[Virtio-fs] (no subject)

Hanna Czenczek hreitz at redhat.com
Fri Oct 13 18:02:09 UTC 2023


On 10.10.23 16:35, Alex Bennée wrote:
> Hanna Czenczek <hreitz at redhat.com> writes:
>
> (adding Viresh to CC for Xen Vhost questions)
>
>> On 10.10.23 12:36, Alex Bennée wrote:
>>> Hanna Czenczek <hreitz at redhat.com> writes:
>>>
>>>> On 10.10.23 06:00, Yajun Wu wrote:
>>>>> On 10/9/2023 5:13 PM, Hanna Czenczek wrote:
>>>>>> External email: Use caution opening links or attachments
>>>>>>
>>>>>>
>>>>>> On 09.10.23 11:07, Hanna Czenczek wrote:
>>>>>>> On 09.10.23 10:21, Hanna Czenczek wrote:
>>>>>>>> On 07.10.23 04:22, Yajun Wu wrote:
>>>>>>> [...]
>>>>>>>
>>> <snip>
>>>> So as far as I understand, the feature is supposed to rely on
>>>> implementation-specific behavior between specifically qemu as a
>>>> front-end and dpdk as a back-end, nothing else.  Honestly, that to me
>>>> is a very good reason to deprecate it.  That would make it clear that
>>>> any implementation that implements it does so because it relies on
>>>> implementation-specific behavior from other implementations.
>>>>
>>>> Option 2 is to fix it.  It is not right to use this broadly defined
>>>> feature with its clear protocol as given in the virtio specification
>>>> just to set and clear a single bit (DRIVER_OK).  The vhost-user
>>>> specification points to that virtio protocol.  We must adhere to the
>>>> protocol.  And note that we must not reset devices just because the VM
>>>> is paused/resumed.  (That is why I wanted to deprecate SET_STATUS, so
>>>> that Stefan’s series would introduce RESET_DEVICE where we need it,
>>>> and we can (for now) ignore the SET_STATUS 0 in vhost_dev_stop().)
>>>>
>>>> Option 3 would be to just be honest in the specification, and limit
>>>> the scope of F_STATUS to say the only bit that matters is DRIVER_OK.
>>>> I would say this is not really different from deprecating, though it
>>>> wouldn’t affect your case.  However, I understand Alex relies on a
>>>> full status byte.  I’m still interested to know why that is.
>>> For an F_TRANSPORT backend (or whatever the final name ends up being) we
>>> need the backend to have full control of the status byte because all the
>>> handling of VirtIO is deferred to it. Therefor it has to handle all the
>>> feature negotiation and indicate when the device needs resetting.
>>>
>>> (side note: feature negotiation is another slippery area when QEMU gets
>>> involved in gating which feature bits may or may not be exposed to the
>>> backend. The only one it should ever mask is F_UNUSED which is used
>>> (sic) to trigger the vhost protocol negotiation)
>> That’s the thing, feature negotiation is done with GET_FEATURES and
>> SET_FEATURES.  Configuring F_REPLY_ACK lets SET_FEATURES return
>> errors.
> OK but then what - QEMU fakes up FEATURES_OK in the Device Status field
> on the behalf of the backend?

It does that right now.  When using qemu, vhost-user status byte is not 
exposed to the guest at all.  qemu makes it up completely, and 
effectively ignores the response from GET_STATUS completely.

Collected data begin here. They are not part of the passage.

(* ===== verification/JsonRpc.v ===== *)
(** * The NEAR JSON-RPC endpoint

    Models [JsonRpcNearRpc] of [crates/x402-chain-near/src/rpc.rs], the implementation of
    the [NearRpc] trait: one call to the client of [near-jsonrpc-client] under a deadline,
    and what its answer or error means.  The client is a parameter; an elapsed deadline
    is its answer [None].  [Display] texts of errors come with them. *)

From stdpp Require Import base strings list numbers.
From Stdlib Require Import Lia NArith Ascii String.
From S2P Require Import Prelude Text Json Readiness Schema Receipt Near.

Open Scope string_scope.

Module JsonRpc.
Import Near.

(** ** Errors and answers of the client *)

Inductive JsonRpcError (E : Type) : Type :=
| HandlerError (error : E)
| OtherRpcError (display : string).
Arguments HandlerError {E} error.
Arguments OtherRpcError {E} display.

Inductive RpcQueryError : Type :=
| UnknownAccount
| UnknownAccessKey
| ContractMethodNotFound
| OtherQueryError (display : string).

Inductive InvalidTxError : Type :=
| InvalidSignerId
| InvalidReceiverId
| InvalidTxSignature
| CostOverflow
| ActionsValidation
| TransactionSizeExceeded
| InvalidTransactionVersion
| InvalidNonceIndex
| InvalidAccessKeyError
| SignerDoesNotExist
| InvalidNonce
| NonceTooLarge
| NotEnoughBalance
| LackBalanceForState
| InvalidChain
| Expired
| StorageError
| ShardCongested
| ShardStuck
| NotEnoughGasKeyBalance
| NotEnoughBalanceForDeposit.

Inductive RpcTransactionError : Type :=
| UnknownTransaction
| InvalidTransaction (context : InvalidTxError)
| TimeoutError
| OtherTransactionError (display : string).

Inductive QueryResponseKind : Type :=
| ViewAccountKind (account : AccountView)
| AccessKeyKind (key : AccessKeyView)
| CallResultKind (result : string)
| OtherKind.

Inductive TxExecutionStatus : Type :=
| StatusNone
| StatusIncluded
| StatusExecutedOptimistic
| StatusIncludedFinal
| StatusExecuted
| StatusFinal.

#[export] Instance TxExecutionStatus_eq_dec : EqDecision TxExecutionStatus.
Proof. solve_decision. Defined.

Definition status_text (s : TxExecutionStatus) : string :=
  match s with
  | StatusNone => "NONE"
  | StatusIncluded => "INCLUDED"
  | StatusExecutedOptimistic => "EXECUTED_OPTIMISTIC"
  | StatusIncludedFinal => "INCLUDED_FINAL"
  | StatusExecuted => "EXECUTED"
  | StatusFinal => "FINAL"
  end.

Inductive FinalExecutionOutcomeViewEnum : Type :=
| FinalExecutionOutcome (outcome : Receipt.FinalExecutionOutcomeView)
| FinalExecutionOutcomeWithReceipt (outcome : Receipt.FinalExecutionOutcomeView).

Record RpcTransactionResponse : Type := MkTransactionResponse {
  final_execution_status : TxExecutionStatus;
  final_execution_outcome : option FinalExecutionOutcomeViewEnum
}.

Inductive QueryRequest : Type :=
| ViewAccount (account_id : string)
| ViewAccessKey (account_id : string) (public_key : PublicKey)
| CallFunction (account_id method_name args : string).

(** The answer of a call within [RPC_CALL_TIMEOUT]. *)
Definition Call (A E : Type) : Type := option (Result A E).

Record JsonRpcClient : Type := MkClient {
  call_status : nat → Call string string;
  call_block : nat → Call FinalBlock string;
  call_query : nat → string → QueryRequest → Call QueryResponseKind (JsonRpcError RpcQueryError);
  call_send_tx : nat → SignedTransaction → Call RpcTransactionResponse (JsonRpcError RpcTransactionError);
  call_tx : nat → string → string → Call RpcTransactionResponse (JsonRpcError RpcTransactionError)
}.

(** ** What they mean *)

Definition query_error (e : JsonRpcError RpcQueryError) : NearRpcError :=
  match e with
  | HandlerError UnknownAccount => AccountNotFound
  | HandlerError UnknownAccessKey => RpcAccessKeyNotFound
  | HandlerError ContractMethodNotFound => MethodNotFound
  | HandlerError (OtherQueryError display) | OtherRpcError display => Request display
  end.

Definition classify_invalid_transaction (e : InvalidTxError) : NearRpcError :=
  match e with
  | InvalidSignerId | InvalidReceiverId | InvalidTxSignature | CostOverflow | ActionsValidation
  | TransactionSizeExceeded | InvalidTransactionVersion | InvalidNonceIndex => TransactionRejected
  | InvalidAccessKeyError | SignerDoesNotExist | InvalidNonce | NonceTooLarge | NotEnoughBalance
  | LackBalanceForState | InvalidChain | Expired | StorageError | ShardCongested | ShardStuck
  | NotEnoughGasKeyBalance | NotEnoughBalanceForDeposit => TransactionTemporarilyRejected
  end.

Definition transaction_error (e : JsonRpcError RpcTransactionError) : NearRpcError :=
  match e with
  | HandlerError UnknownTransaction => TransactionUnknown
  | HandlerError (InvalidTransaction context) => classify_invalid_transaction context
  | HandlerError TimeoutError => Timeout
  | HandlerError (OtherTransactionError display) | OtherRpcError display => Request display
  end.

Definition classify_transaction (response : RpcTransactionResponse)
  : Result TransactionLookup NearRpcError :=
  if negb (bool_decide (final_execution_status response = StatusFinal))
  then Ok (LookupPending (status_text (final_execution_status response)))
  else
  try outcome := ok_or (final_execution_outcome response)
        (InvalidResponse "FINAL transaction response has no execution outcome") in
  Ok (LookupFinal (match outcome with
                   | FinalExecutionOutcome outcome | FinalExecutionOutcomeWithReceipt outcome => outcome
                   end)).

(** [timeout(..).await.map_err(|_| Timeout)?] and the error's meaning. *)
Definition within_deadline {A E} (meaning : E → NearRpcError) (call : Call A E) : Result A NearRpcError :=
  match call with
  | None => Err Timeout
  | Some answer => map_err meaning answer
  end.

(** ** The trait *)

Section endpoint.
Context (c : JsonRpcClient).

Definition json_network_id (n : nat) : Result string NearRpcError :=
  within_deadline Request (call_status c n).

Definition json_final_block (n : nat) : Result FinalBlock NearRpcError :=
  within_deadline Request (call_block c n).

Definition json_view_account (n : nat) (block_hash account_id : string) : Result AccountView NearRpcError :=
  try kind := within_deadline query_error (call_query c n block_hash (ViewAccount account_id)) in
  match kind with
  | ViewAccountKind account => Ok account
  | _ => Err (InvalidResponse "view_account returned another response kind")
  end.

Definition json_view_access_key (n : nat) (block_hash account_id : string) (public_key : PublicKey)
  : Result AccessKeyView NearRpcError :=
  try kind := within_deadline query_error (call_query c n block_hash (ViewAccessKey account_id public_key)) in
  match kind with
  | AccessKeyKind key => Ok key
  | _ => Err (InvalidResponse "view_access_key returned another response kind")
  end.

Definition json_call_function (n : nat) (block_hash contract_id method_name args : string)
  : Result string NearRpcError :=
  try kind := within_deadline query_error
        (call_query c n block_hash (CallFunction contract_id method_name args)) in
  match kind with
  | CallResultKind result => Ok result
  | _ => Err (InvalidResponse "call_function returned another response kind")
  end.

Definition json_send_transaction_final (n : nat) (t : SignedTransaction)
  : Result TransactionLookup NearRpcError :=
  try response := within_deadline transaction_error (call_send_tx c n t) in
  classify_transaction response.

Definition json_transaction_status_final (n : nat) (hash signer_id : string)
  : Result TransactionLookup NearRpcError :=
  match call_tx c n hash signer_id with
  | None => Err Timeout
  | Some (Ok response) => classify_transaction response
  | Some (Err error) =>
      match transaction_error error with
      | TransactionUnknown => Ok LookupUnknown
      | other => Err other
      end
  end.

Definition json_rpc_near_rpc : NearRpc :=
  MkNearRpc json_network_id json_final_block json_view_account json_view_access_key json_call_function
    json_send_transaction_final json_transaction_status_final.

End endpoint.

End JsonRpc.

(The only use of GET_STATUS is (right now): There is a function to set a 
flag in the status byte, and it calls GET_STATUS, ORs the flag in, and 
calls SET_STATUS with the result.)

> I should point out QEMU doesn't exist in some of these use case. When
> using the rust-vmm backends with Xen for example there is no VMM to talk
> to so we have a Xen Vhost Frontend which is entirely concerned with
> setup and then once connected up leaves the backend to do its thing. I'd
> rather leave the frontend as dumb as possible rather than splitting
> logic between the two.
>
>> Indicating that the device needs reset is a good point, there is no
>> other feature to do that.  (And something qemu currently ignores, just
>> like any value the device returns through GET_STATUS, but that’s
>> besides the point.)
>>
>>>> Option 4 is of course not to do anything, and leave everything as-is,
>>>> waiting for the next person to stir the hornet’s nest.
>>>>
>>>>>>> Cc-ing Alex on this mail, because to me, this seems like an important
>>>>>>> detail when he plans on using the byte in the future. If we need a
>>>>>>> virtio status byte, I can’t see how we could use the existing F_STATUS
>>>>>>> for it.
>>> What would we use instead of F_STATUS to query the Device Status field?
>> We would emulate it in the front-end, just like we need to do for
>> back-ends without F_STATUS.  We can’t emulate the DEVICE_NEEDS_RESET
>> bit, though, that’s correct.
>>
>> Given that qemu currently ignores DEVICE_NEEDS_RESET, I’m not 100 %
>> convinced that your use case has a hard dependency on F_STATUS.
>> However, this still does make a fair point in general that it would be
>> useful to keep it.
> OK/
>
>> That still leaves us with the situation that currently, the only
>> implementations with F_STATUS support are qemu and dpdk, which both
>> handle it incorrectly.
> I was going to say there is also the rust-vmm vhost-user-master crates
> which we've imported:
>
>    https://github.com/vireshk/vhost
>
> for the Xen Vhost Frontend:
>
>    https://github.com/vireshk/xen-vhost-frontend
>
> but I can't actually see any handling for GET/SET_STATUS at all which
> makes me wonder how we actually work. Viresh?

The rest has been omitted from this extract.